KORUYUCU FAKTÖRLER VE BAŞ ETME STRATEJİLERİ
Belirsizlikle başa çıkmak mümkündür. Aşağıdaki yaklaşımlar, hem bireysel hem de toplumsal düzeyde etkili olmaktadır:
-
Duygusal farkındalık geliştirme:
Kişi kendi kaygı, korku ve belirsizlikle ilgili duygularının farkına varmalı; bu duyguları bastırmak yerine tanımayı öğrenmelidir. -
Bilişsel Davranışçı Terapi (BDT):
BDT yöntemleri, belirsizlik düşüncelerini tanımlama, çarpıtmaları düzeltme ve alternatif düşünceler geliştirme konusunda yardımcı olur. -
Belirsizliğe küçük adımlarla maruz kalma:
Tamamen kontrol edilemeyen durumlarla kademeli olarak yüzleşmek, tolerans geliştirme sürecini destekler. -
Geleceği planlama ile esneklik kazanma:
Hedefler koymak iyidir; fakat planların “tek yol” olmadığını kabul etmek, alternatif senaryolar üretmek ruha iyi gelir. -
Dini, manevi ya da anlam kaynakları:
İnanç, aidiyet, toplumsal dayanışma gibi kaynaklar stres ve anksiyeteyi hafifletebilir. Türkiye’de yapılan araştırmada dinin, belirsizliğin yaşam doyumu üzerindeki olumsuz etkisini azaltmada rol oynadığı görülmüştür. -
Toplumsal destekler:
Aile, arkadaş çevresi, topluluklar, sosyal medya üzerinden yapılan olumlu bağlantı ve dayanışma, belirsizlik hissini azaltabilir.

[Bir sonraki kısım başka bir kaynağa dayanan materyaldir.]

(* ===== verification/Demo.v ===== *)
(** * The canonical demo configuration

[orchestrator/app/jarvis_orchestrator/demo/bootstrap.py]: the registry specs that
[bootstrap_demo] writes and the workflow [canonical_workflow] builds.  [refs] maps
the key of a spec to the revision the registry gave it.  The dictionaries of the
source are given as the contract values pydantic makes of them: a key that a
dictionary leaves out has the default of its contract. *)
From S2P Require Import Prelude Enums PyJson PyDecimal Failures Verification Registry.
From S2P Require Import WorkflowSpec.
From stdpp Require Import pretty.
From Stdlib Require Import QArith.
Local Close Scope Q_scope.
Local Open Scope Z_scope.
Local Open Scope stdpp_scope.

(** ** Registry specs *)

Definition purposes : list string := ["organizer"; "architect"; "reviewer"; "mission_manager"].

Definition demo_rule (c : FailureClass.t) : RetryRule := {|
  rule_failure_class := c; max_retries := 2; initial_delay_ms := 0; multiplier := 1;
  exhaustion_action := ExhaustionAction.fail; max_delay_ms := 0; jitter := Jitter.none;
  allow_failover := false;
|}.

Definition timeouts : TimeoutPolicy.t := TimeoutPolicy.Build_t 10 300 10.

Definition role (r : RoleResponsibility.t) (purpose instructions : string) : RegistrySpec :=
  SAgentRole (AgentRoleSpec.Build_t r purpose instructions).

(** [definitions], with the references that the loop fills in. *)
Definition definitions (refs : string → uuid) : list (string * RegistrySpec) :=
  [("manager-role", role RoleResponsibility.manager "mission_manager"
      "Choose mission goals and priorities; never execute work.");
   ("developer-role", role RoleResponsibility.developer "code"
      "Implement one bounded work item through the selected worker.");
   ("reviewer-role", role RoleResponsibility.reviewer "reviewer"
      "Independently verify acceptance evidence before completion.");
   ("provider", SProvider {|
      ProviderSpec.provider_kind := ProviderKind.demo;
      ProviderSpec.base_url := None;
      ProviderSpec.locality := Locality.local;
      ProviderSpec.egress := EgressPolicy.Build_t [DataClassification.public] false false;
      ProviderSpec.timeouts := timeouts;
      ProviderSpec.retry_policy_revision_id := None;
      ProviderSpec.circuit := CircuitPolicy.Build_t 3 30 60 |});
   ("worker", SWorker {|
      WorkerSpec.adapter_kind := AdapterKind.demo;
      WorkerSpec.execution_host_label := "Local demo";
      WorkerSpec.capabilities := ["code"; "git"; "tests"];
      WorkerSpec.max_concurrency := 1;
      WorkerSpec.labels := [];
      WorkerSpec.timeouts := timeouts;
      WorkerSpec.model_binding := ModelBinding.Build_t BindingMode.none [];
      WorkerSpec.deployment_configured := false;
      WorkerSpec.physical_resource_id := None;
      WorkerSpec.permitted_project_ids := [];
      WorkerSpec.execution_profile_revision_ids := [];
      WorkerSpec.observed_build_digest := None;
      WorkerSpec.observed_wrapper_version := None |});
   ("retry", SRetryPolicy {|
      rules := demo_rule <$> [FailureClass.CODE_TEST_FAILURE; FailureClass.CODE_REVIEW_FAILURE;
                              FailureClass.INFRASTRUCTURE_WORKER_TRANSPORT;
                              FailureClass.PROVIDER_TRANSIENT] |});
   ("permission", SPermissionPolicy {|
      PermissionPolicySpec.allowed_capabilities := ["code"; "git"; "tests"];
      PermissionPolicySpec.denied_capabilities := [];
      PermissionPolicySpec.approval_required_actions := [];
      PermissionPolicySpec.filesystem_scopes := [];
      PermissionPolicySpec.shell := Decision3.allow;
      PermissionPolicySpec.git := Decision3.allow;
      PermissionPolicySpec.docker := Decision3.deny;
      PermissionPolicySpec.browser := Decision3.deny;
      PermissionPolicySpec.network := Decision3.deny;
      PermissionPolicySpec.remote_provider := Decision3.deny;
      PermissionPolicySpec.sensitive_action := Decision3.require_approval;
      PermissionPolicySpec.destructive_action := Decision3.deny;
      PermissionPolicySpec.unknown_action := Decision3.deny |});
   ("profile", SModelProfile {|
      ModelProfileSpec.provider_revision_id := refs "provider";
      ModelProfileSpec.model_identifier := "DEMO-fixture-v1";
      ModelProfileSpec.purposes := purposes;
      ModelProfileSpec.capabilities := ["chat"; "structured_json"];
      ModelProfileSpec.context_limit := 16384;
      ModelProfileSpec.output_limit := 2048;
      ModelProfileSpec.structured_json := true;
      ModelProfileSpec.tool_calls := false;
      ModelProfileSpec.streaming := false;
      ModelProfileSpec.locality := Locality.local;
      ModelProfileSpec.parameters := [];
      ModelProfileSpec.usage_reporting := UsageReporting.none;
      ModelProfileSpec.pricing :=
        Pricing.Build_t PricingStatus.unknown "USD" None None None "Unspecified" None |});
   ("route", SRoutePolicy {|
      RoutePolicySpec.candidates := [RouteCandidate.Build_t (refs "profile") 0];
      RoutePolicySpec.required_capabilities := [];
      RoutePolicySpec.purposes := purposes;
      RoutePolicySpec.allowed_data := [DataClassification.public];
      RoutePolicySpec.allow_remote := false;
      RoutePolicySpec.allow_unknown_health := true;
      RoutePolicySpec.failover_classes := [];
      RoutePolicySpec.spend := SpendPolicy.Build_t false 32000 4096 None None Decision3.deny |})].

(** ** [canonical_workflow] *)

(** The identifiers and kinds of the first loop. *)
Definition canonical_kinds : list (string * WorkflowNodeType.t) :=
  [("organizer", WorkflowNodeType.organizer); ("architect", WorkflowNodeType.architect);
   ("dispatch", WorkflowNodeType.task_dispatch); ("developer", WorkflowNodeType.worker);
   ("verify", WorkflowNodeType.verify); ("reviewer", WorkflowNodeType.reviewer);
   ("integrate", WorkflowNodeType.integrate); ("final_verify", WorkflowNodeType.verify);
   ("final_review", WorkflowNodeType.reviewer); ("decision", WorkflowNodeType.approval);
   ("publish", WorkflowNodeType.github_publish); ("finish", WorkflowNodeType.finalize);
   ("failed", WorkflowNodeType.finalize); ("rejected", WorkflowNodeType.finalize)].

Definition node_policy_of (refs : string → uuid) (kind : WorkflowNodeType.t) : NodePolicy.t := {|
  NodePolicy.worker_selector :=
    if bool_decide (kind ∈ [WorkflowNodeType.worker; WorkflowNodeType.verify])
    then Some (WorkerSelector.Build_t (refs "worker") []) else None;
  NodePolicy.model_route_ref :=
    if bool_decide (kind ∈ [WorkflowNodeType.organizer; WorkflowNodeType.architect;
                            WorkflowNodeType.reviewer])
    then Some (refs "route") else None;
  NodePolicy.retry_policy_ref := None;
  NodePolicy.permission_policy_ref := None;
  NodePolicy.verification :=
    if bool_decide (kind ∈ [WorkflowNodeType.worker; WorkflowNodeType.verify])
    then Some (VerificationPolicy.Build_t true [] []) else None;
  NodePolicy.approval :=
    if bool_decide (kind = WorkflowNodeType.github_publish)
    then Some (ApprovalPolicy.Build_t (Some "decision") (Some ActionType.github_push_and_pr) None)
    else None;
  NodePolicy.timeout_seconds := None;
  NodePolicy.max_concurrency := None;
  NodePolicy.accepts_runtime_instructions := false;
  NodePolicy.accepts_set := false;
|}.

Definition node_config_of (identifier : string) (kind : WorkflowNodeType.t) : jobj :=
  (if bool_decide (kind = WorkflowNodeType.architect) then [("max_tasks", JInt 2)] else [])
  ++ (if bool_decide (identifier ∈ ["failed"; "rejected"])
      then [("outcome", JStr (if bool_decide (identifier = "failed") then "failed"
                              else "cancelled"))]
      else []).

Definition canonical_nodes (refs : string → uuid) : list RawNode.t :=
  (λ ik, {| RawNode.id := ik.1; RawNode.type := ik.2; RawNode.label := "DEMO " +:+ ik.1;
            RawNode.config := node_config_of ik.1 ik.2;
            RawNode.policy := node_policy_of refs ik.2 |}) <$> canonical_kinds.

(** [edge]: an edge with its ID left out, which is its position. *)
Definition edge (source target : string) (kind : WorkflowEdgeKind.t) (priority : Z)
    (fallback : bool) (when : option Predicate.t) (id : string) : WorkflowEdge.t := {|
  WorkflowEdge.id := id; WorkflowEdge.source := source; WorkflowEdge.target := target;
  WorkflowEdge.kind := kind; WorkflowEdge.when := when; WorkflowEdge.priority := priority;
  WorkflowEdge.fallback := fallback; WorkflowEdge.retry_class := None;
  WorkflowEdge.iteration_key := None; WorkflowEdge.progress_path := None;
  WorkflowEdge.max_iterations := None;
|}.
Definition always (source target : string) : string → WorkflowEdge.t :=
  edge source target WorkflowEdgeKind.always 0 false None.

Definition compares (o : PredicateOperator.t) (path : string) (v : json) : option Predicate.t :=
  Some (Predicate.Mk o (Some path) v []).

Definition checked (source target retry_target : string) (failure : FailureClass.t)
    : list (string → WorkflowEdge.t) :=
  [(λ id, {| WorkflowEdge.id := id; WorkflowEdge.source := source;
             WorkflowEdge.target := retry_target; WorkflowEdge.kind := WorkflowEdgeKind.retry;
             WorkflowEdge.when := None; WorkflowEdge.priority := 0;
             WorkflowEdge.fallback := false; WorkflowEdge.retry_class := Some failure;
             WorkflowEdge.iteration_key := None; WorkflowEdge.progress_path := None;
             WorkflowEdge.max_iterations := None |});
   edge source target WorkflowEdgeKind.on_result 1 false
     (compares PredicateOperator.eq "$.outcome.status" (JStr "succeeded"));
   edge source "failed" WorkflowEdgeKind.on_result 2 true None].

Definition task_loop (id : string) : WorkflowEdge.t := {|
  WorkflowEdge.id := id; WorkflowEdge.source := "dispatch"; WorkflowEdge.target := "developer";
  WorkflowEdge.kind := WorkflowEdgeKind.iterate;
  WorkflowEdge.when := compares PredicateOperator.neq "$.tasks.current_task" JNull;
  WorkflowEdge.priority := 0; WorkflowEdge.fallback := false; WorkflowEdge.retry_class := None;
  WorkflowEdge.iteration_key := Some "tasks";
  WorkflowEdge.progress_path := Some "$.tasks.terminal_count";
  WorkflowEdge.max_iterations := Some 2;
|}.

(** [edges], in the order of the calls; [f"e{len(edges)}"] numbers them. *)
Definition canonical_edges : list WorkflowEdge.t :=
  imap (λ i e, e ("e" +:+ pretty i))
    (checked "organizer" "architect" "organizer" FailureClass.PROVIDER_TRANSIENT
     ++ [always "architect" "dispatch"; task_loop;
         edge "dispatch" "final_verify" WorkflowEdgeKind.on_result 1 true None]
     ++ checked "developer" "verify" "developer" FailureClass.INFRASTRUCTURE_WORKER_TRANSPORT
     ++ checked "verify" "reviewer" "developer" FailureClass.CODE_TEST_FAILURE
     ++ checked "reviewer" "integrate" "developer" FailureClass.CODE_REVIEW_FAILURE
     ++ [always "integrate" "dispatch";
         edge "decision" "publish" WorkflowEdgeKind.on_result 0 false
           (compares PredicateOperator.eq "$.approval.decision" (JStr "approved"));
         edge "decision" "rejected" WorkflowEdgeKind.on_result 1 true None;
         always "final_verify" "final_review"; always "final_review" "decision";
         always "publish" "finish"]).

Definition canonical_workflow (refs : string → uuid) : WorkflowSpec.t RawNode.t := {|
  WorkflowSpec.spec_version := "1.1";
  WorkflowSpec.reducers := default_reducers;
  WorkflowSpec.key := "demo-m6-canonical";
  WorkflowSpec.name := "DEMO deterministic development";
  WorkflowSpec.description := "";
  WorkflowSpec.entrypoint := "organizer";
  WorkflowSpec.defaults := {|
    NodePolicy.worker_selector := None; NodePolicy.model_route_ref := None;
    NodePolicy.retry_policy_ref := Some (refs "retry");
    NodePolicy.permission_policy_ref := Some (refs "permission");
    NodePolicy.verification := None; NodePolicy.approval := None;
    NodePolicy.timeout_seconds := Some 30; NodePolicy.max_concurrency := None;
    NodePolicy.accepts_runtime_instructions := false; NodePolicy.accepts_set := false |};
  WorkflowSpec.nodes := canonical_nodes refs;
  WorkflowSpec.edges := canonical_edges;
  WorkflowSpec.result_path := "$.final.status";
|}.

(** The specs and the workflow are within the bounds of their contracts. *)
Lemma canonical_workflow_valid refs : WorkflowSpec.valid (canonical_workflow refs) = true.
Proof. vm_compute. reflexivity. Qed.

POLİTİK VE TOPLUMSAL MÜDAHALELER
Bu bireysel stratejilerin ötesinde, devletin ve toplumun da yapması gerekenler vardır:
-
Ekonomik istikrarı artıracak politikalar:
İş güvencesi, enflasyon kontrolü, adil ücret politikaları, sosyal yardım mekanizmaları belirsizliği azaltacaktır. -
Doğal afetlere hazırlık ve hızlı müdahale:
Deprem gibi afetlerden sonra psikolojik destek programlarının devreye alınması, halkın travma ve belirsizlik algısını azaltabilir. -
Eğitim sisteminde duygusal dayanıklılık eğitimi:
Belirsiz durumlarla baş edebilme becerileri okullarda öğretilmelidir. -
Kamu farkındalığı ve psikolojik hizmetlerin yaygınlaştırılması:
Ruh sağlığı ile ilgili damgalamanın (stigmanın) azaltılması, terapiye erişimin kolaylaştırılması önemlidir.
SONUÇ
Belirsizlik tolere edememe, modern dünyanın en yaygın ve sinsi psikolojik sorunlarından biridir. Özellikle Türkiye gibi ekonomik, sosyal ve coğrafi açıdan birden fazla krizle baş başa kalan ülkelerde bu sorun daha görünür hale gelmektedir.
Ancak hem bireysel hem toplumsal stratejilerle, belirsizliğin yükü hafifletilebilir; bireyler daha esnek, daha dayanıklı hâle getirilebilir. Geleceğin belirsizliğine rağmen yaşam doyumunu koruyabilmek, ruh sağlığı açısından kritik bir hedeftir.